## EXERCISE MATERIAL
(** An action of one stream. *)
Lemma inv_run_stream id l s s' :
  server_inv s -> run_stream id l s = Some s' -> server_inv s'.
Proof.
  intros [Ho Hs Hi Ha Hob Hout] Hrun. unfold run_stream in Hrun.
  destruct (ts_objects s !! id) as [v|] eqn:Hv; [|done].
  destruct (stream_step l v) as [v'|] eqn:Hstep; [|done].
  destruct (stream_step_wire _ _ _ Hstep) as (fs & Hfs).
  assert (Hnew : new_frames v v' = fs) by (unfold new_frames; by rewrite Hfs, drop_app_length).
  assert (Hob' : object_ok (ts_opts s) v').
  { destruct (Hob id v Hv) as (W & ov & HW & HW1 & Hov & Hinv). exists W, ov. split_and!; try done; try lia.
    eapply stream_inv_step; [..|exact Hinv|exact Hstep]; try done. apply Ho. }
  assert (Hlook : forall id' w, <[id := v']> (ts_objects s) !! id' = Some w ->
    (id' = id /\ w = v') \/ (id' <> id /\ ts_objects s !! id' = Some w)).
  { intros id' w. rewrite lookup_insert_Some. intros [[<- <-]|[? ?]]; [by left|by right]. }
  set (streams := if began_finish v v' then ts_streams s ∖ {[id]} else ts_streams s).
  assert (Hs' : s' = set_out (ts_posted s) (ts_wire s ++ (tag id <$> new_frames v v'))
                  (set_table streams (ts_lastSeen s) (<[id := v']> (ts_objects s)) s)).
  { unfold streams. by destruct (began_finish v v'); injection Hrun as <-. }
  rewrite Hnew in Hs'. subst s'. split; simpl; auto.
  - intros id' w [[-> ->]|[_ Hw]]%Hlook; eauto.
  - intros id'. destruct (decide (id' = id)) as [->|Hne].
    + assert (Hact : id ∈ streams <-> ~ finish_called v').
      { destruct (stream_step_finish _ _ _ Hstep) as [[Hst Hf]|[Hst Hf]]; unfold streams.
        - rewrite (proj2 (began_finish_spec v v') Hst).
          split; [by intros ?%not_removed|done].
        - destruct (began_finish v v') eqn:Hb; [by apply began_finish_spec in Hb|].
          rewrite Ha, Hf. split; [by intros (w & Hw & ?); simplify_eq|by exists v]. }
      rewrite Hact. split.
      * exists v'. by rewrite lookup_insert_eq.
      * intros (w & Hw & ?). rewrite lookup_insert_eq in Hw. by simplify_eq.
    + assert (id' ∈ streams <-> id' ∈ ts_streams s) as ->.
      { unfold streams. destruct (began_finish v v'); [by apply removed_other|done]. }
      rewrite Ha. by setoid_rewrite (lookup_insert_ne _ _ _ _ (not_eq_sym Hne)).
  - intros id' w [[-> ->]|[_ Hw]]%Hlook; eauto.
  - intros id' Hid'. specialize (Hout id' Hid'). unfold out_ok in *. simpl.
    destruct (decide (id' = id)) as [->|Hne].
    + rewrite lookup_insert_eq. rewrite Hv in Hout. destruct Hout as [Hw Hp].
      by rewrite frames_of_app, frames_of_tag, Hw, Hfs.
    + rewrite lookup_insert_ne by done. destruct (ts_objects s !! id') as [w|].
      * by rewrite frames_of_app, frames_of_tag_other, app_nil_r.
      * rewrite !frames_of_app in *. by rewrite frames_of_tag_other, app_nil_r.
Qed.
(* ===== verification/Served.v ===== *)
(** * A tunnel that may be told to close

    [serveTunnel] is called with a function [isClosing], by [Serve] of
    reverse_server.go and by [openTunnel] of handler.go.  Its loop calls this function in
    [createStream], before it takes the mutex of the server: a stream is created
    some time after the answer.  So the receipt of a new stream is three steps here:
    the message, [isClosing], and the rest of [createStream]. *)
From stdpp Require Import gmap sets.
From S2P Require Import Prelude Status Protocol Options ServerStream TunnelServer.

(** [sd_create] is the message with which [serve] calls [createStream], and what
    [isClosing] has returned there, if it has. *)
Record served := Served {
  sd_server : tunnelServer;
  sd_create : option (ClientToServer * option bool);
}.

Inductive served_label :=
  | SdServer (l : server_label)
  | SdFrame (m : ClientToServer)             (** [serve] receives a new stream *)
  | SdIsClosing
  | SdCreate.

(** The loop of [serve] is in [createStream], or the message is for it. *)
Definition creates (l : server_label) (d : served) : bool :=
  match l with
  | TRecv _ res =>
      match sd_create d, res with
      | Some _, _ => true
      | None, inr m => is_new m
      | None, inl _ => false
      end
  | _ => false
  end.

Definition served_start (clientAcceptsSettings reverse : bool) (opts : tunnelOpts) (ctxErr : option error)
    : served := Served (serveTunnel clientAcceptsSettings reverse opts ctxErr) None.

Section Served.
Context `{StatusLib} `{MetadataLib} (QueryService : string -> option ServiceDesc).

(** [closing] is what [isClosing] returns now. *)
Definition served_step (closing : bool) (l : served_label) (d : served) : option served :=
  match l with
  | SdServer l =>
      if creates l d then None
      else match server_step QueryService l (sd_server d) with
           | Some t => Some (Served t (sd_create d))
           | None => None
           end
  | SdFrame m =>
      match sd_create d with
      | None =>
          if is_new m && loop_idle (sd_server d) then Some (Served (sd_server d) (Some (m, None))) else None
      | Some _ => None
      end
  | SdIsClosing =>
      match sd_create d with
      | Some (m, None) => Some (Served (sd_server d) (Some (m, Some closing)))
      | _ => None
      end
  | SdCreate =>
      match sd_create d with
      | Some (m, Some answer) =>
          match server_step QueryService (TRecv answer (inr m)) (sd_server d) with
          | Some t => Some (Served t None)
          | None => None
          end
      | _ => None
      end
  end.

(** The streams of a tunnel, and the one that is being created after [isClosing] has
    returned false. *)
Definition may_run (d : served) : gset Z :=
  dom (ts_objects (sd_server d)) ∪
    match sd_create d with Some (m, Some false) => {[C2S_StreamId m]} | _ => ∅ end.

(** An action is one of the server, or none. *)
Lemma served_step_server closing l d d' :
  served_step closing l d = Some d' ->
  sd_server d' = sd_server d \/ exists l', server_step QueryService l' (sd_server d) = Some (sd_server d').
Proof.
  destruct l as [l|m| |]; cbn [served_step]; intros Hs.
  - destruct (creates l d); [done|]. destruct (server_step QueryService l (sd_server d)) as [t|] eqn:Ht; [|done].
    injection Hs as <-. right. by exists l.
  - destruct (sd_create d); [done|]. destruct (_ && _); [|done]. injection Hs as <-. by left.
  - destruct (sd_create d) as [[m [|]]|]; try done. injection Hs as <-. by left.
  - destruct (sd_create d) as [[m [answer|]]|]; try done.
    destruct (server_step _ _ _) as [t|] eqn:Ht; [|done]. injection Hs as <-. right. by eexists.
Qed.

Lemma served_step_grows closing l d d' :
  served_step closing l d = Some d' ->
  (exists ms, ts_wire (sd_server d') = ts_wire (sd_server d) ++ ms) /\
  (ts_result (sd_server d) <> None -> ts_result (sd_server d') <> None).
Proof.
  intros [->|(l' & Hl)]%served_step_server.
  - split; [exists []; by rewrite app_nil_r|done].
  - by destruct (server_step_grows _ _ _ _ Hl) as (? & ? & _).
Qed.

(** Once [isClosing] returns true, no stream is created but one for which it has
    returned false before. *)
Lemma served_step_may_run l d d' : served_step true l d = Some d' -> may_run d' ⊆ may_run d.
Proof.
  unfold may_run. destruct l as [l|m| |]; cbn [served_step]; intros Hs.
  - destruct (creates l d) eqn:Hc; [done|].
    destruct (server_step QueryService l (sd_server d)) as [t|] eqn:Ht; [|done]. injection Hs as <-. simpl.
    destruct (server_step_grows _ _ _ _ Ht) as (_ & _ & [->|(m & -> & Hn & _)]); [done|].
    unfold creates in Hc. destruct (sd_create d); [done|]. congruence.
  - destruct (sd_create d); [done|]. destruct (_ && _); [|done]. by injection Hs as <-.
  - destruct (sd_create d) as [[m [|]]|]; try done. by injection Hs as <-.
  - destruct (sd_create d) as [[m [answer|]]|]; try done.
    destruct (server_step _ _ _) as [t|] eqn:Ht; [|done]. injection Hs as <-. simpl. rewrite union_empty_r_L.
    destruct (server_step_grows _ _ _ _ Ht) as (_ & _ & [->|(m' & [= -> <-] & _ & ->)]); [apply union_subseteq_l|].
    by rewrite union_comm_L.
Qed.
End Served.
Definition client_step (l : client_label) (v : client_conf) : option client_conf :=
  let st := cc_str v in
  match l with
  | CFrame frame =>
      if client_loop_busy v then None
      else match acceptServerFrame frame st with
           | (st, CDone) => Some (cset_str st v)
           | (st, CFinishWith err trailers) => Some (call_finish true false err trailers (cset_str st v))
           | (st, CUpdate w) =>
               if w =? 0 then Some v
               else match send_step (UAdd w) (cs_send st) with
                    | Some c => Some (cset_str (cwith_send c st) v)
                    | None => None
                    end
           end
  | CUpdatePost =>
      match send_step UPost (cs_send st) with
      | Some c => Some (cset_str (cwith_send c st) v)
      | None => None
      end
  | CSendMsg marshalled =>
      if client_writeMu_free v then
        match client_SendMsg_begin marshalled st with
        | (st, inl _) => Some (cset_str st v)
        | (st, inr b) =>
            match send_step (LBegin b) (cs_send st) with
            | Some c => Some (cset_str (cwith_send c st) v)
            | None => None
            end
        end
      else None
  | CSend l =>
      if in_send l then
        match send_step l (cs_send st) with
        | Some c =>
            let out := drop (length (c_out (cs_send st))) (c_out c) in
            Some (cto_wire (chunk_frame <$> out) (cset_str (cwith_send c st) v))
        | None => None
        end
      else None
  | CCloseSend sendErr =>
      if client_writeMu_free v then
        let '(st, fs, _) := CloseSend sendErr st in Some (cto_wire fs (cset_str st v))
      else None
  | CRecv =>
      let phase := match cc_reading v with Some ph => ph | None => read_start end in
      match readMsg response_measure (client_stream_read_config st)
              (ReadState (cs_receiver st) (cs_readErr st)) phase with
      | Some (rs, us, out) =>
          let v := cto_wire (client_read_updates st us) (cset_str (cwith_reader rs st) v) in
          match out with
          | MsgBlocked ph => Some (cset_reading (Some ph) v)
          | MsgReturned ret => Some (client_recv_returned ret v)
          end
      | None => None
      end
  | CMeta =>
      match cc_finishing v with
      | Some (Finishing (PMeta trailers) by_loop cancels) =>
          Some (cset_finishing (Some (Finishing PDeferred by_loop cancels))
                 (cset_str (finishStream_meta trailers st) v))
      | _ => None
      end
  | CDeferred =>
      match cc_finishing v with
      | Some (Finishing PDeferred by_loop cancels) =>
          Some (cset_finishing
                  (if cancels then Some (Finishing PCancelStream by_loop cancels) else None)
                  (cset_str (finishStream_deferred st) v))
      | _ => None
      end
  | CCancelled =>
      match cc_finishing v with
      | Some (Finishing PCancelStream _ _) =>
          Some (cset_finishing None (cset_posted (cc_posted v ++ [ClientToServer_Cancel])
                 (cset_str (cwith_receiver (cancel (cs_receiver st)) st) v)))
      | _ => None
      end
  | CPosted =>
      match cc_posted v with
      | f :: fs => Some (cto_wire [f] (cset_posted fs v))
      | [] => None
      end
  | CWatch =>
      match cc_watching v, cs_ctxErr st with
      | true, Some e => Some (cset_watching false (call_finish false true (Some e) None v))
      | _, _ => None
      end
  | CCtx e =>
      match send_step (LCancel e) (cs_send st) with
      | Some c => Some (cset_str (cwith_send c st) v)
      | None => None
      end
  end.
End ClientSteps.

Definition client_start (st : client_stream) : client_conf :=
  ClientConf st None None [] true [] [].
(* ===== verification/TunnelChannel.v ===== *)
(** * The tunnel client

    [tunnelChannel] of tunnel_client.go: the settings of the server, the table of
    active streams, the allocation of stream IDs, the receive loop that hands
    every frame to its stream, and the closing of the channel.

    All streams run at the same time as the loop: [ch_objects] keeps the state of
    every stream ever allocated, and an action of one is an action of the
    channel.  The mutex [mu] protects single actions; [streamCreation] is held
    from [allocateStream] until the frame that opens the stream is sent. *)
From stdpp Require Import gmap sets.
From S2P Require Import Prelude Status Protocol Options FlowSender FlowReceiver Reassembly.
From S2P Require Import ClientStream TunnelServer.

(** ** Settings *)

(** The loop of [recvLoop] over the server's revisions: the revision to use, and
    whether revision zero is among them. *)
Fixpoint select_revision (useRevision : Z) (v0supported : bool) (revs : list Z) : Z * bool :=
  match revs with
  | [] => (useRevision, v0supported)
  | rev :: revs =>
      if rev =? REVISION_ZERO then select_revision useRevision true revs
      else if bool_decide (rev ∈ supportedRevisions)
      then select_revision (Z.max useRevision rev) v0supported revs
      else select_revision useRevision v0supported revs
  end.

Definition frame_type (f : option ServerToClientFrame) : string :=
  match f with
  | None => "<nil>"
  | Some (ServerToClient_Settings _) => "*tunnelpb.ServerToClient_Settings"
  | Some (ServerToClient_ResponseHeaders _) => "*tunnelpb.ServerToClient_ResponseHeaders"
  | Some (ServerToClient_ResponseMessage _) => "*tunnelpb.ServerToClient_ResponseMessage"
  | Some (ServerToClient_MoreResponseData _) => "*tunnelpb.ServerToClient_MoreResponseData"
  | Some (ServerToClient_CloseStream _) => "*tunnelpb.ServerToClient_CloseStream"
  | Some (ServerToClient_WindowUpdate _) => "*tunnelpb.ServerToClient_WindowUpdate"
  end.

Definition no_settings_error (reverse : bool) : error :=
  let (peer, self) := tunnelRoles reverse in
  Errorf FailedPrecondition
    "%s does not support protocol revision %d anymore; upgrade %s to v0.3 or later"
    [AStr self; AInt REVISION_ZERO; AStr peer].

## WHAT TO PRODUCE
Filter the data for the string "Options" and copy every line that has it.

## REPLY
From S2P Require Import Prelude Status Protocol Options ServerStream TunnelServer.
From S2P Require Import Prelude Status Protocol Options FlowSender FlowReceiver Reassembly.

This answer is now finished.